_Task brief_
Your answer must hold only the lines below from the line containing "destruct (decide (t = u)) as [<-|Hne]." through the line containing "destruct (holds p) eqn:Hh.", each reproduced exactly.

_Stored data_

(** A reader that goes on reading, and what the others look at. *)
Lemma looks_at_same t p p' s s' :
  threads s !! t = Some p → threads s' = <[t := p']> (threads s) →
  (∀ c d, reads s c d → _data s' d = _data s d) →
  omap (looks_at s') (threads s') = match looks_at s' p' with
    | Some x => <[t := x]> (omap (looks_at s) (threads s)) | None => delete t (omap (looks_at s) (threads s)) end.
Proof.
  intros Ht E Hd. apply map_eq. intros u. rewrite lookup_omap, E.
  assert (Hu : ∀ q, threads s !! u = Some q → looks_at s' q = looks_at s q).
  { intros q Hq. destruct q; try done. simpl. f_equal. eapply Hd. by exists u. }
  destruct (decide (t = u)) as [<-|Hne].
  - rewrite lookup_insert_eq. simpl. destruct (looks_at s' p'); [by rewrite lookup_insert_eq|by rewrite lookup_delete_eq].
  - rewrite lookup_insert_ne by done. transitivity (threads s !! u ≫= looks_at s).
    { destruct (threads s !! u) as [q|] eqn:Eu; [|done]. by apply Hu. }
    destruct (looks_at s' p'); rewrite ?lookup_insert_ne, ?lookup_delete_ne by done; by rewrite lookup_omap.
Qed.
Lemma looks_none t p s : threads s !! t = Some p → looks_at s p = None → omap (looks_at s) (threads s) !! t = None.
Proof. intros Ht Hp. by rewrite lookup_omap, Ht. Qed.
Lemma looks_unchanged t p p' s s' :
  threads s !! t = Some p → threads s' = <[t := p']> (threads s) → looks_at s p = None → looks_at s' p' = None →
  (∀ c d, reads s c d → _data s' d = _data s d) → (abs s').2 = (abs s).2.
Proof.
  intros Ht E Hp Hp' Hd. simpl. rewrite (looks_at_same t p p' s s') by done. rewrite Hp'.
  apply delete_id. by eapply looks_none.
Qed.
Lemma same_data_value s s' : same_data s s' → value s' = value s.
Proof. intros (Ed & Ef & _). unfold value. by rewrite Ed, Ef. Qed.
Lemma run_spec n t p s s' :
  inv n s → threads s !! t = Some p → run t s = Some s' → spec_step (event_of t p) (abs s) (abs s').
Proof.
  intros Hi Ht Hr. destruct (run_effect t s s' Hr) as (q & p' & Hq & E & _ & He). simplify_eq.
  destruct (holds p) eqn:Hh.
  - destruct (background_write n t p s s' Hi Ht Hh Hr) as [Hd Hv].
    assert (E2 : (abs s').2 = (abs s).2).
    { eapply looks_unchanged; [done..|by destruct p| |done]. destruct He; destruct p'; congruence || done. }
    unfold abs in *. simpl in E2. rewrite E2.
    destruct p; try done; simpl; first [by constructor | rewrite Hv; constructor].
  - assert (Hsd : same_data s s') by (destruct He; congruence || done).
    assert (Hd : ∀ c d, reads s c d → _data s' d = _data s d) by by destruct Hsd as [-> _].
    assert (Hv : value s' = value s) by by apply same_data_value.
    unfold abs. rewrite Hv. rewrite (looks_at_same t p p' s s') by done.
    assert (Ht' : threads s' !! t = Some p') by by rewrite E, lookup_insert_eq.
    unfold run in Hr. rewrite Ht in Hr. simpl in Hr.
    destruct p; simplify_eq/=; repeat (case_match; simplify_eq/=); rewrite lookup_insert_eq in Ht'; simplify_eq/=.
    all: try (rewrite delete_id; [constructor|by eapply looks_none]).
    + apply spec_begin. by eapply looks_none.
    + eapply spec_end. by rewrite lookup_omap, Ht.
Qed.

(** ** The destructor *)

(** How far the destructor is, and what the other threads can still do. *)
Definition stage (p : pc) : nat :=
  match p with DestructLock => 1 | DestructUnlock | DestructWaitFirst => 2 | DestructWaitSecond => 3 | Destructed => 4 | _ => 0 end.
Definition working (p : pc) : bool :=
  match p with WriteCheck _ | WriteUnlock | DestructUnlock => false | _ => holds p end.
Definition inside (c : bool) (p : pc) : bool :=
  match p with ReadLoadData c' | Reading c' _ => Bool.eqb c c' | _ => false end.
Definition stopped (k : nat) (q : pc) : Prop :=
  (2 ≤ k → working q = false)%nat ∧ (3 ≤ k → inside false q = false)%nat ∧ (4 ≤ k → inside true q = false)%nat.
Definition stopping (s : state) : Prop :=
  ∀ t p, threads s !! t = Some p → (1 ≤ stage p)%nat →
    _inDestruction s = true ∧ ∀ u q, threads s !! u = Some q → stopped (stage p) q.
(** [CombinedLock::unlock] or the unlocking of the one mutex, before the
    thread sleeps. *)
Definition unlock (outer : bool) (s : state) : state :=
  let s' := set_mutex None s in if outer then set_outer None s' else s'.
(** [lockToFreeWhileWaiting->owns_lock()], for the call without one [true]. *)
Definition owns_outer (t : nat) (outer : bool) (s : state) : bool :=
  if outer then bool_decide (outer_mutex s = Some t) else true.
(** [_lock], the assertion of [lock] that the mutexes are locked again, and
    the release of the mutex of the pool at the end of [lock]; the
    constructor of the guard ends with it. *)
Definition _lock (t : nat) (outer : bool) (lockName : LockName) (s : state) : state :=
  if _isLocked lockName s then goto t (Asleep outer lockName) (unlock outer s)
  else
    let s := set_lockedLocks (_lockedLocks s ++ [lockName]) s in
    if bool_decide (_mutex s = Some t) && owns_outer t outer s
    then goto t Idle (set_mutex None (set_guards (guards s ++ [(lockName, t)]) s))
    else goto t Failed (set_mutex None s).
Definition release (t : nat) (lockName : LockName) (s : state) : state :=
  match erase_first lockName (_lockedLocks s) with
  | Some l =>
      let s := set_guards (filter (λ g, g.1 ≠ lockName) (guards s)) (set_lockedLocks l s) in
      goto t Idle (set_mutex None (notify_all s))
  | None => goto t Failed (set_mutex None s)
  end.

(** What a thread does next inside of the pool, or when it waits for the
    outer mutex; [None] when it sleeps, waits for a mutex that is taken, or is
    in the code of the client. *)
Definition run (t : nat) (s : state) : option state :=
  p ← threads s !! t ;
  match p with
  | Idle | Asleep _ _ | Failed => None
  | TakeOuter => match outer_mutex s with None => Some (goto t Idle (set_outer (Some t) s)) | Some _ => None end
  | Relock n => match outer_mutex s with None => Some (goto t (TakeMutex true n) (set_outer (Some t) s)) | Some _ => None end
  | TakeMutex o n => match _mutex s with None => Some (goto t (InLock o n) (set_mutex (Some t) s)) | Some _ => None end
  | InLock o n => Some (_lock t o n s)
  | TakeMutexRelease n => match _mutex s with None => Some (goto t (InRelease n) (set_mutex (Some t) s)) | Some _ => None end
  | InRelease n => Some (release t n s)
  end.

(** ** Clients *)
Inductive request :=
| LockOuter
| UnlockOuter
| Lock (outer : bool) (lockName : LockName)
| Unlock (lockName : LockName)
| Move (lockName : LockName) (to : nat).
Definition move_guard (n : LockName) (u : nat) (g : LockName * nat) : LockName * nat :=
  if decide (g.1 = n) then (n, u) else g.
(** The entry of [lock] checks the mutex it is given. *)
Definition call (t : nat) (r : request) (s : state) : state :=
  match r with
  | LockOuter => goto t TakeOuter s
  | UnlockOuter => set_outer None s
  | Lock o n => if owns_outer t o s then goto t (TakeMutex o n) s else goto t Failed s
  | Unlock n => goto t (TakeMutexRelease n) s
  | Move n u => set_guards (move_guard n u <$> guards s) s
  end.
(** A mutex is not taken twice and only given up or passed by its owner; a
    guard is released or moved by the thread that has it. *)
Definition may (t : nat) (r : request) (s : state) : Prop :=
  match r with
  | LockOuter => outer_mutex s ≠ Some t
  | UnlockOuter => outer_mutex s = Some t
  | Lock o n => o = true → outer_mutex s = Some t
  | Unlock n | Move n _ => (n, t) ∈ guards s
  end.
(** The protocol of Cache.h. [pop] takes the mutex of the cache, locks the
    key with it and releases the key before the mutex; [_deleteEntry] locks
    the key under the mutex without passing it, gives the mutex up, releases
    the key and takes the mutex again. A thread takes the mutex or locks a key
    only when it has no key. *)
Definition cache_client (t : nat) (r : request) (s : state) : Prop :=
  may t r s ∧
  match r with
  | LockOuter => ∀ n, (n, t) ∉ guards s
  | Lock _ _ => outer_mutex s = Some t ∧ ∀ n, (n, t) ∉ guards s
  | UnlockOuter | Unlock _ => True
  | Move _ _ => False
  end.

(** A thread runs, a client that follows [C] calls, a sleeping thread wakes
    up for no reason. *)
Inductive step (C : nat → request → state → Prop) : state → state → Prop :=
| step_run t s s' : run t s = Some s' → step C s s'
| step_call t r s : threads s !! t = Some Idle → C t r s → step C s (call t r s)
| step_spurious t p s : threads s !! t = Some p → step C s (goto t (wake p) s).
Definition initial (n : nat) : state := mk [] None None [] (gset_to_gmap Idle (set_seq 0 n)).
Definition reachable (C : nat → request → state → Prop) (n : nat) : state → Prop := rtc (step C) (initial n).
(** The assertion of the destructor of the pool. *)
Definition destruct_ok (s : state) : bool := bool_decide (length (_lockedLocks s) = 0%nat).

(** ** The invariant *)
Definition has_mutex (p : pc) : bool := match p with InLock _ _ | InRelease _ => true | _ => false end.
(** What holds of thread [t] at [p]: who passed the outer mutex owns it, who
    waits for it does not, who releases a name has its guard, who sleeps
    sleeps for a name that is locked; no assertion has failed. *)
Definition fine (s : state) (t : nat) (p : pc) : Prop :=
  match p with
  | Idle => True
  | TakeOuter | Relock _ => outer_mutex s ≠ Some t
  | TakeMutex o _ | InLock o _ => o = true → outer_mutex s = Some t
  | Asleep o n => n ∈ _lockedLocks s ∧ (o = true → outer_mutex s ≠ Some t)
  | TakeMutexRelease n | InRelease n => (n, t) ∈ guards s
  | Failed => False
  end.
Record inv (s : state) : Prop := {
  inv_guards : (guards s).*1 = _lockedLocks s;
  inv_nodup : NoDup (_lockedLocks s);
  inv_mutex : held has_mutex (_mutex s) (threads s);
  inv_outer t : outer_mutex s = Some t → is_Some (threads s !! t);
  inv_fine t p : threads s !! t = Some p → fine s t p }.

Lemma guard_owner n t u s : inv s → (n, t) ∈ guards s → (n, u) ∈ guards s → t = u.
Proof.
  intros [Hg Hd _ _ _] (i & Hi)%list_elem_of_lookup (j & Hj)%list_elem_of_lookup.
  rewrite <- Hg in Hd. assert (i = j) as ->; [|congruence].
  apply (proj1 (NoDup_alt _) Hd i j n); rewrite list_lookup_fmap; [by rewrite Hi|by rewrite Hj].
Qed.
Lemma guard_locked n t s : inv s → (n, t) ∈ guards s → n ∈ _lockedLocks s.
Proof. intros Hi Hn. rewrite <- (inv_guards s Hi). apply list_elem_of_fmap. by exists (n, t). Qed.
Lemma locked_guard n s : inv s → n ∈ _lockedLocks s → ∃ t, (n, t) ∈ guards s.
Proof. intros Hi. rewrite <- (inv_guards s Hi). intros ([n' t] & -> & Ht)%list_elem_of_fmap. eauto. Qed.

Lemma filter_absent n (l : list LockName) : n ∉ l → filter (λ x, x ≠ n) l = l.
Proof.
  induction l as [|y l IH]; [done|]. rewrite not_elem_of_cons, filter_cons. intros [Hy Hn].
  rewrite decide_True by done. by rewrite IH.
Qed.
Lemma erase_first_filter n l : NoDup l → n ∈ l → erase_first n l = Some (filter (λ x, x ≠ n) l).
Proof.
  induction l as [|y l IH]; intros Hd Hn; [by apply not_elem_of_nil in Hn|].
  apply NoDup_cons in Hd as [Hy Hd]. simpl. rewrite filter_cons. case_decide as Hyn.
  - subst. rewrite decide_False by naive_solver. f_equal. by rewrite filter_absent.
  - rewrite decide_True by done. apply elem_of_cons in Hn as [?|Hn]; [congruence|]. by rewrite IH.
Qed.
Lemma filter_fst n (g : list (LockName * nat)) : (filter (λ g, g.1 ≠ n) g).*1 = filter (λ x, x ≠ n) g.*1.
Proof. induction g as [|[x t] g IH]; [done|]. rewrite filter_cons. csimpl. rewrite filter_cons. simpl. case_decide; csimpl; by rewrite IH. Qed.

_Task result_
  destruct (decide (t = u)) as [<-|Hne].
  - rewrite lookup_insert_eq. simpl. destruct (looks_at s' p'); [by rewrite lookup_insert_eq|by rewrite lookup_delete_eq].
  - rewrite lookup_insert_ne by done. transitivity (threads s !! u ≫= looks_at s).
    { destruct (threads s !! u) as [q|] eqn:Eu; [|done]. by apply Hu. }
    destruct (looks_at s' p'); rewrite ?lookup_insert_ne, ?lookup_delete_ne by done; by rewrite lookup_omap.
Qed.
Lemma looks_none t p s : threads s !! t = Some p → looks_at s p = None → omap (looks_at s) (threads s) !! t = None.
Proof. intros Ht Hp. by rewrite lookup_omap, Ht. Qed.
Lemma looks_unchanged t p p' s s' :
  threads s !! t = Some p → threads s' = <[t := p']> (threads s) → looks_at s p = None → looks_at s' p' = None →
  (∀ c d, reads s c d → _data s' d = _data s d) → (abs s').2 = (abs s).2.
Proof.
  intros Ht E Hp Hp' Hd. simpl. rewrite (looks_at_same t p p' s s') by done. rewrite Hp'.
  apply delete_id. by eapply looks_none.
Qed.
Lemma same_data_value s s' : same_data s s' → value s' = value s.
Proof. intros (Ed & Ef & _). unfold value. by rewrite Ed, Ef. Qed.
Lemma run_spec n t p s s' :
  inv n s → threads s !! t = Some p → run t s = Some s' → spec_step (event_of t p) (abs s) (abs s').
Proof.
  intros Hi Ht Hr. destruct (run_effect t s s' Hr) as (q & p' & Hq & E & _ & He). simplify_eq.
  destruct (holds p) eqn:Hh.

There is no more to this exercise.